**Exercise directions**: Go through the entries below and print, exactly, the lines starting at the one with "assert (R1 : 0 <= byte1 < 256)" and ending at the one with "split; [exact R1|]. split; [exact R2|].", keeping both ends and no others.

**Information provided**:
§ §

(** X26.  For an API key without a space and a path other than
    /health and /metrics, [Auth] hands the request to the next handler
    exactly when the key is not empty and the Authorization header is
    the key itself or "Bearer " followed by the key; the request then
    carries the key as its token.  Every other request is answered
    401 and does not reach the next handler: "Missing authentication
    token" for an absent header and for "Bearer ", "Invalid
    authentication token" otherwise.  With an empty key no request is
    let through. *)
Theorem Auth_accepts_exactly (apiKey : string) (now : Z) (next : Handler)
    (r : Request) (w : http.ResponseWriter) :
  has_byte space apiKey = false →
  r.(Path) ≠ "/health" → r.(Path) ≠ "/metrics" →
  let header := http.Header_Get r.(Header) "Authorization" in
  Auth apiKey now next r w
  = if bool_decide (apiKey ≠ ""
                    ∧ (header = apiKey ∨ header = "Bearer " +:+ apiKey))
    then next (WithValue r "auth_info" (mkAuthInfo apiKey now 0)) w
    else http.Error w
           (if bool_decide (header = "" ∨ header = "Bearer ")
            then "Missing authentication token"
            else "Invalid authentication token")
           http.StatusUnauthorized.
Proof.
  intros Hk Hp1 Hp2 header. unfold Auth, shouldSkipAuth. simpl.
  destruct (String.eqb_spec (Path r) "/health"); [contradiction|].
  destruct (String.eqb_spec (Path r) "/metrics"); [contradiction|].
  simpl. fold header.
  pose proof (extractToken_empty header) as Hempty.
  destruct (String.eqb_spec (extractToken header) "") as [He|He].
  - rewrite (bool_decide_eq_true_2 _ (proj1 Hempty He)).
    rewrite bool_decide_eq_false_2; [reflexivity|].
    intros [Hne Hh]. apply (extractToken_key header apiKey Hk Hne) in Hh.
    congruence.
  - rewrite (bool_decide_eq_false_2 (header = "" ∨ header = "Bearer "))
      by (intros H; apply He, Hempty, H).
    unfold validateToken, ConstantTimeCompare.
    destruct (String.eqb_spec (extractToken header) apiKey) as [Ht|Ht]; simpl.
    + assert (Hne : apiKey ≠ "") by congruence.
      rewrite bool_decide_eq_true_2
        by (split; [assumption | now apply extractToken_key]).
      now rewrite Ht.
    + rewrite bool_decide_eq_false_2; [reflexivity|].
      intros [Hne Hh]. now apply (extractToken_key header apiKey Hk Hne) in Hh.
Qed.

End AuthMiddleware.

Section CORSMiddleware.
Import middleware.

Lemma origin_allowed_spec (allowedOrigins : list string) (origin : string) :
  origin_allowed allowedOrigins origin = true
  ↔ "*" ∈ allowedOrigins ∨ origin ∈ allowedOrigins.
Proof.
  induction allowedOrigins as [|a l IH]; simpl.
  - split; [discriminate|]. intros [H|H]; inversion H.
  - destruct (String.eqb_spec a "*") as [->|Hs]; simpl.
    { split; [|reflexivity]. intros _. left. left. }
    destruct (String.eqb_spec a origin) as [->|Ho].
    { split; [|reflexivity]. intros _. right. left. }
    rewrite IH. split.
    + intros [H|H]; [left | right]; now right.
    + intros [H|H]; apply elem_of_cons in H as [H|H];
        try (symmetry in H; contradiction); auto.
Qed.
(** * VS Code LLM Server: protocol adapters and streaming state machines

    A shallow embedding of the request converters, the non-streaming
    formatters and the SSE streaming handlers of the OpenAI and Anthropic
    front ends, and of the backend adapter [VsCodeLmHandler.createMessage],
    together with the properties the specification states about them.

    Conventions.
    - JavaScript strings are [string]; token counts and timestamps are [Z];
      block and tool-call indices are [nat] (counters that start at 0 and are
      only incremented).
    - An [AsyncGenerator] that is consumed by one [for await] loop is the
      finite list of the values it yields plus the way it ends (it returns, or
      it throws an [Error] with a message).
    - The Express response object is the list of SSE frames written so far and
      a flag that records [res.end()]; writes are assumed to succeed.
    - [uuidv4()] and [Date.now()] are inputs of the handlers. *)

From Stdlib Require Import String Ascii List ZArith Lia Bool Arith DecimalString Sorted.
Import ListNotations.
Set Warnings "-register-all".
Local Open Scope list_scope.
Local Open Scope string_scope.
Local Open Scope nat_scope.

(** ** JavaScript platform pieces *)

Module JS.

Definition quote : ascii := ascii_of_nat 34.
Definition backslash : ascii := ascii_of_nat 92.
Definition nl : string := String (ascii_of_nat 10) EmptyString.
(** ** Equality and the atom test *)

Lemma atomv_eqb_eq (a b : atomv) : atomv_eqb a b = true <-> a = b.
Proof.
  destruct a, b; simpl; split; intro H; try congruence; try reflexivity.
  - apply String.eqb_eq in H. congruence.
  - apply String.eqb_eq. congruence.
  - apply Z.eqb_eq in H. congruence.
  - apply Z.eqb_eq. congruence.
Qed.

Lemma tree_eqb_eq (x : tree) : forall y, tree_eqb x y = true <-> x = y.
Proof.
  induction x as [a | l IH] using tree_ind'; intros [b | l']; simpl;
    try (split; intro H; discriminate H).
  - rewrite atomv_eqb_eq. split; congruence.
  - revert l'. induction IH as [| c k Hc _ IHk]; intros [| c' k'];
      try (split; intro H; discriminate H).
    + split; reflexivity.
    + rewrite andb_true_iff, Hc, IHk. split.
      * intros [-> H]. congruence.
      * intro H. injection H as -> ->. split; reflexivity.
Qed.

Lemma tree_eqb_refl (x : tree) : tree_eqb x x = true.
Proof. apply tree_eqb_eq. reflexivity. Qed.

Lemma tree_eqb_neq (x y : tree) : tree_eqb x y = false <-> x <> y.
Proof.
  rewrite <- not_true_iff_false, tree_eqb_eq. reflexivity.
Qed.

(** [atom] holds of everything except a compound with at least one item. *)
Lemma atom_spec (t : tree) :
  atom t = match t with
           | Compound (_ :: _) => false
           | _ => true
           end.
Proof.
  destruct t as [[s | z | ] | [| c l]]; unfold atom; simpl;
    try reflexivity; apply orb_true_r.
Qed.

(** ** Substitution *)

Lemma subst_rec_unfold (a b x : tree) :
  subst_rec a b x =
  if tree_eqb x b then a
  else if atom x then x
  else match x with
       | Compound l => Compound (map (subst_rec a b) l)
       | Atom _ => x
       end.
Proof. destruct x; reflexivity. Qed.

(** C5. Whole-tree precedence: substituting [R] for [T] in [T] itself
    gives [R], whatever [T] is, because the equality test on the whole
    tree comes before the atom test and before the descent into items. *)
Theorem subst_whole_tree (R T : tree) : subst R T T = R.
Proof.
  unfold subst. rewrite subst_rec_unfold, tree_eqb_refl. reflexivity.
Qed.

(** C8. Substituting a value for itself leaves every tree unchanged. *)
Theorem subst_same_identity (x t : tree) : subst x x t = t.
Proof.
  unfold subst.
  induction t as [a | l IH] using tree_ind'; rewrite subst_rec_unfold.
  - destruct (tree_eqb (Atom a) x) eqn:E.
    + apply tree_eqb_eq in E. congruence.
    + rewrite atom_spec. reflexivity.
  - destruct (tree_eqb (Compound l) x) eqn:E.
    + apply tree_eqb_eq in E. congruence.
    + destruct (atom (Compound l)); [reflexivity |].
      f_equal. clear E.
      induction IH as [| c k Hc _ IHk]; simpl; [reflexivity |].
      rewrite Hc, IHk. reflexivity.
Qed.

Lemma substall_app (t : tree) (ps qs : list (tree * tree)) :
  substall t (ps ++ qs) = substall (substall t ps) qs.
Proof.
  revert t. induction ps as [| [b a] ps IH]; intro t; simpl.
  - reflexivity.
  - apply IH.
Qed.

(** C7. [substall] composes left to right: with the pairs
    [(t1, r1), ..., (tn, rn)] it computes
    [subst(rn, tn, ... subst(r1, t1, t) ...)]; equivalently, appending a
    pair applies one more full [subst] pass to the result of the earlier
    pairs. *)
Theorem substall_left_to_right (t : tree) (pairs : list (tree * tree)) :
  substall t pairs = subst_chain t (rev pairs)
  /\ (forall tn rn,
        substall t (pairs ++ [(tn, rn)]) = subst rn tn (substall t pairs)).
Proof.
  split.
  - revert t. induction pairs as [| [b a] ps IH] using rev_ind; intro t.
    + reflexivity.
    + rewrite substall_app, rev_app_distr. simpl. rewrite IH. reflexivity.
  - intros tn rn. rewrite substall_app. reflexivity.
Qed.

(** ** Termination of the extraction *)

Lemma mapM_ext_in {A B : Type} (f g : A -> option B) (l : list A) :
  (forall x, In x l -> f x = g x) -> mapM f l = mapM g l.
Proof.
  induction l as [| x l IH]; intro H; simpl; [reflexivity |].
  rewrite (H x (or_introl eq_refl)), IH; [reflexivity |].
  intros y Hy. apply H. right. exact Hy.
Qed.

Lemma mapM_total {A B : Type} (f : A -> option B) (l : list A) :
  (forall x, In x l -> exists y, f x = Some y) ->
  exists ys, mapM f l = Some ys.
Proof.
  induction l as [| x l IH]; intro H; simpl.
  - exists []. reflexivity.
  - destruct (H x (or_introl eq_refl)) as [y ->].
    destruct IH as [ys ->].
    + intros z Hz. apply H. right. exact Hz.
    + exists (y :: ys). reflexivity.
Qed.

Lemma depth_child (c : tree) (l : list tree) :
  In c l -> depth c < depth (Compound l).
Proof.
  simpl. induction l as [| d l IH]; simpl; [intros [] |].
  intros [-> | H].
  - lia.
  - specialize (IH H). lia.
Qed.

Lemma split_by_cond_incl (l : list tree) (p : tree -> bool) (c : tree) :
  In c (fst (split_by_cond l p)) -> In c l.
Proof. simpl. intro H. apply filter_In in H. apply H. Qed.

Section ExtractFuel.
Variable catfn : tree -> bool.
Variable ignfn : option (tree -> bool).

§ §

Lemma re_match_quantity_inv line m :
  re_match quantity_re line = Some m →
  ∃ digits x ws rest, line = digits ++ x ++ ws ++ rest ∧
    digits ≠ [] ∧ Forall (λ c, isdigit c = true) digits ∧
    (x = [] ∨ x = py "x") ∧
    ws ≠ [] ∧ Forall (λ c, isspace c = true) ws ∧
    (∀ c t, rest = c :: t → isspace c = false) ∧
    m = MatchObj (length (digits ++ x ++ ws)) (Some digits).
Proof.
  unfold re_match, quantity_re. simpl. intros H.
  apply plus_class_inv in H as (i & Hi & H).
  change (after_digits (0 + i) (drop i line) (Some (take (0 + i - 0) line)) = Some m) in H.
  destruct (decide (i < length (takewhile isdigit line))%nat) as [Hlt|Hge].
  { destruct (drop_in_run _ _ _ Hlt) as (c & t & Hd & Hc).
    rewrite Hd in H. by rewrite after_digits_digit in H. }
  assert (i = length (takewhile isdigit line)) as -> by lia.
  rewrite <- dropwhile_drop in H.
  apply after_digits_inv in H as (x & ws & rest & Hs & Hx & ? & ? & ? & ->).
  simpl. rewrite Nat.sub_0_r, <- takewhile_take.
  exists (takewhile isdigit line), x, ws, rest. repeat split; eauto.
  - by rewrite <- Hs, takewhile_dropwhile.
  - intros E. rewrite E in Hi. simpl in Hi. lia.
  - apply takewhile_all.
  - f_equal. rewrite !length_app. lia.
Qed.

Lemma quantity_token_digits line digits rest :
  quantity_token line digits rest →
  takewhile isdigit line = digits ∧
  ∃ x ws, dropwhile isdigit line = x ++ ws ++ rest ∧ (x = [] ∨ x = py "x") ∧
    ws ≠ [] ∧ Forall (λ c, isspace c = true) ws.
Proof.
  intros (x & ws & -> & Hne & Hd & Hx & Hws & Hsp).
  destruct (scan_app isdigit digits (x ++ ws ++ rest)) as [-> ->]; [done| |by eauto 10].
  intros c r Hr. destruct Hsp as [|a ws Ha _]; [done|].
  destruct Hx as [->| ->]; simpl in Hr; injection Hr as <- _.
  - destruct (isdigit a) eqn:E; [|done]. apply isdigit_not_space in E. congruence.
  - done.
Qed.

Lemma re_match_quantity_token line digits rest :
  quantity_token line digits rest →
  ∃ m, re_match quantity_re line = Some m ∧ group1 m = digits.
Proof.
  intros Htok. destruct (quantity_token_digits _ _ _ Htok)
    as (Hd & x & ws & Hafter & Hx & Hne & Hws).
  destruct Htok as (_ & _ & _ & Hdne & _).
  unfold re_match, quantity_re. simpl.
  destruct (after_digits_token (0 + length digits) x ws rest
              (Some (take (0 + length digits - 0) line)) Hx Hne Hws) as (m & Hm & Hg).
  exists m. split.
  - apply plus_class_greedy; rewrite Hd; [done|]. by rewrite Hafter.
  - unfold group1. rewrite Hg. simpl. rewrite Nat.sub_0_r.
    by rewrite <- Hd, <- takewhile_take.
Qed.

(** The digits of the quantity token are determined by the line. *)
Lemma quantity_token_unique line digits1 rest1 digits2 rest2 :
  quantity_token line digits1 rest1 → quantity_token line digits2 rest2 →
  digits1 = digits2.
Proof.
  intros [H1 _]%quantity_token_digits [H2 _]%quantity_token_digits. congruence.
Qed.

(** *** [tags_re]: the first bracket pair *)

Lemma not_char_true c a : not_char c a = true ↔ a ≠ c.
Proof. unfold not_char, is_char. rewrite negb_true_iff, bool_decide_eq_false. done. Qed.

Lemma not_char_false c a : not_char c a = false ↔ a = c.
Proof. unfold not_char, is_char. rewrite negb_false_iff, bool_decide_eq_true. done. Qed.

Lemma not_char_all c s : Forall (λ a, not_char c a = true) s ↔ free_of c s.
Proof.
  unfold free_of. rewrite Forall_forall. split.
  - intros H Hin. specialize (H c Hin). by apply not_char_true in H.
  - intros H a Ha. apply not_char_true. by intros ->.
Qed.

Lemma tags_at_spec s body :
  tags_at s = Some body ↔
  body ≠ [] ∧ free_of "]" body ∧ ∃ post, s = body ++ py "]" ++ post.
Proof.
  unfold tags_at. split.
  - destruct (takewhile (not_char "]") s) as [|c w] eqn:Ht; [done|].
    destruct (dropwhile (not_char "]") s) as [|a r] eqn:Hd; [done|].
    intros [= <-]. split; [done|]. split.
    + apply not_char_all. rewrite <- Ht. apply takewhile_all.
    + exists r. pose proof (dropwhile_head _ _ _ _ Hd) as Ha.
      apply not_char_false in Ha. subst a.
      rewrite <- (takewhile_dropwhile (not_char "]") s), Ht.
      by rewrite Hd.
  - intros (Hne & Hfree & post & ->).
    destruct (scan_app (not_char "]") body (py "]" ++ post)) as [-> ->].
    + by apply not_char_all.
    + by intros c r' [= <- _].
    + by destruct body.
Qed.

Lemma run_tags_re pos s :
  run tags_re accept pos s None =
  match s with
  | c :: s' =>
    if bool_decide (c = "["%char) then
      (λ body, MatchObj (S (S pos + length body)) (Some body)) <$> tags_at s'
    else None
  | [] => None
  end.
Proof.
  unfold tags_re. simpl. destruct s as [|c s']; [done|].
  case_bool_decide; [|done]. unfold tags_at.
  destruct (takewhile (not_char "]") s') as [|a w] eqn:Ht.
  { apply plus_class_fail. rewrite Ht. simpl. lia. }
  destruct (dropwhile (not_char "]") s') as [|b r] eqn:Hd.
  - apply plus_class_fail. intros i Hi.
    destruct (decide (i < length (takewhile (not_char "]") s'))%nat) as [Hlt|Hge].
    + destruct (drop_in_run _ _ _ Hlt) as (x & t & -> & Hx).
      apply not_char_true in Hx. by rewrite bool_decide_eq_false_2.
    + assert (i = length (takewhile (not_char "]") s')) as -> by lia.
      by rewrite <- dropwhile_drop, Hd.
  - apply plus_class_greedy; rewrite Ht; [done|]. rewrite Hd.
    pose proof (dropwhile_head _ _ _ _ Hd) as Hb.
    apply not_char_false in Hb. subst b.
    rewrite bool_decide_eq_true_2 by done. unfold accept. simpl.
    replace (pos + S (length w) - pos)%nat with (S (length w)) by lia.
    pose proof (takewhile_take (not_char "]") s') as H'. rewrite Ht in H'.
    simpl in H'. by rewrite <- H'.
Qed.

§ §

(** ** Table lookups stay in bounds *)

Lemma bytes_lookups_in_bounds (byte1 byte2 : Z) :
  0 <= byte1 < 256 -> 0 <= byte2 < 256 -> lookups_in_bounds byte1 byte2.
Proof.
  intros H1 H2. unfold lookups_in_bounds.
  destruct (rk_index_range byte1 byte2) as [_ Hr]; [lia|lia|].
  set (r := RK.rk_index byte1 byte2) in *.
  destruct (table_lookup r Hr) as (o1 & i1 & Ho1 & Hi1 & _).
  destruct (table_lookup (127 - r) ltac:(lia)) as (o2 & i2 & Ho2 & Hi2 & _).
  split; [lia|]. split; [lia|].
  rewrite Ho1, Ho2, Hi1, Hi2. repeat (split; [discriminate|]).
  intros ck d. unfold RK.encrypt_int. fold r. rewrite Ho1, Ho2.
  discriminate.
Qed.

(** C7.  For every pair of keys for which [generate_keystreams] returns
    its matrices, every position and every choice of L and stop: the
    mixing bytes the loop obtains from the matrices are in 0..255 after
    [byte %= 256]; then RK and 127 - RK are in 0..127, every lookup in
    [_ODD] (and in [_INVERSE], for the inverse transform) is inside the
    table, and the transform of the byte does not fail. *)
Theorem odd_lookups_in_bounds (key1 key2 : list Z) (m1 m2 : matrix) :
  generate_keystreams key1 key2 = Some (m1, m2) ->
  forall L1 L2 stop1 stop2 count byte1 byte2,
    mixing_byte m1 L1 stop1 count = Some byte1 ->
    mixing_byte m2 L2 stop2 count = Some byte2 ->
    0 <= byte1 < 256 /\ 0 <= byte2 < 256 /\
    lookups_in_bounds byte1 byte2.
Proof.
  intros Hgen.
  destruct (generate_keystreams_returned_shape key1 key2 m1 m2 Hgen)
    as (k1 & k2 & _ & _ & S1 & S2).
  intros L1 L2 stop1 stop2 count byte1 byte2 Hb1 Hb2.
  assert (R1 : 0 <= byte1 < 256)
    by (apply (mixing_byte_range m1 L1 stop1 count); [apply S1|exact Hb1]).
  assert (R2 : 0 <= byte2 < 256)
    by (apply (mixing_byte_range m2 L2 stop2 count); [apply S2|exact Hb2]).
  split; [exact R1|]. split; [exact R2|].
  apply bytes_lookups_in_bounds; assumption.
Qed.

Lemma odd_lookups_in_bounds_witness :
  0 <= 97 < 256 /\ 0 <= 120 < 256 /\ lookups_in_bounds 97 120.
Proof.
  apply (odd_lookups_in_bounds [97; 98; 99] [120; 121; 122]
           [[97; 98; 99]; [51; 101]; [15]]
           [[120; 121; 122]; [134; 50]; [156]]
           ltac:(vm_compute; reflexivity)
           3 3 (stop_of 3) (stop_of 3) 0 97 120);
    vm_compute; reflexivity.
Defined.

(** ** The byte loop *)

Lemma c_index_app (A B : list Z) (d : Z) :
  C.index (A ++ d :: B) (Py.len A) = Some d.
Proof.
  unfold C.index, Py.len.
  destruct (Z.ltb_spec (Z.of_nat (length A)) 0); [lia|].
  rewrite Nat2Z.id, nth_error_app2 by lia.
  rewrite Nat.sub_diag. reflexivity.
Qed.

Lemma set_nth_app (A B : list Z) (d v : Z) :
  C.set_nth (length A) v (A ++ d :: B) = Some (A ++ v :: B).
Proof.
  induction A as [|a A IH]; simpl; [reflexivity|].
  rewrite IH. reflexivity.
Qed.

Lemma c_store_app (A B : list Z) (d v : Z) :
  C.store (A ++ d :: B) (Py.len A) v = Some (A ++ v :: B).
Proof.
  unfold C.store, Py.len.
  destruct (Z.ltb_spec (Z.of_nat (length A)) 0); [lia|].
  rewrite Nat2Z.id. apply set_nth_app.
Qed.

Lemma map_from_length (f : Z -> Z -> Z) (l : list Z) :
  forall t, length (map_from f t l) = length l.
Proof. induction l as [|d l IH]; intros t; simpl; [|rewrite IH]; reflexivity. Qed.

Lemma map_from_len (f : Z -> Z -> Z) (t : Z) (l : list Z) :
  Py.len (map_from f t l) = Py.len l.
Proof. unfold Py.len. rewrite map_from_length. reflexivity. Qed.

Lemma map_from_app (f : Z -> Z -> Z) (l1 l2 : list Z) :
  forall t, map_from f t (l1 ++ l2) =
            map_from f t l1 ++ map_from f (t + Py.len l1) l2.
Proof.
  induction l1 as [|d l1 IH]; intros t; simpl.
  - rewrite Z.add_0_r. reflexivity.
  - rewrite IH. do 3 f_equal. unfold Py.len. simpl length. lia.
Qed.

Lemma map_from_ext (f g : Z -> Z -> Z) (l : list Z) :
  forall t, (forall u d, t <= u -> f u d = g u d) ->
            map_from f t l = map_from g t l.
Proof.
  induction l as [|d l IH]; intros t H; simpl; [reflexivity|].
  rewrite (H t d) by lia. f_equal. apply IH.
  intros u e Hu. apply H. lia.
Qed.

§ §

**Result of the exercise**:
  assert (R1 : 0 <= byte1 < 256)
    by (apply (mixing_byte_range m1 L1 stop1 count); [apply S1|exact Hb1]).
  assert (R2 : 0 <= byte2 < 256)
    by (apply (mixing_byte_range m2 L2 stop2 count); [apply S2|exact Hb2]).
  split; [exact R1|]. split; [exact R2|].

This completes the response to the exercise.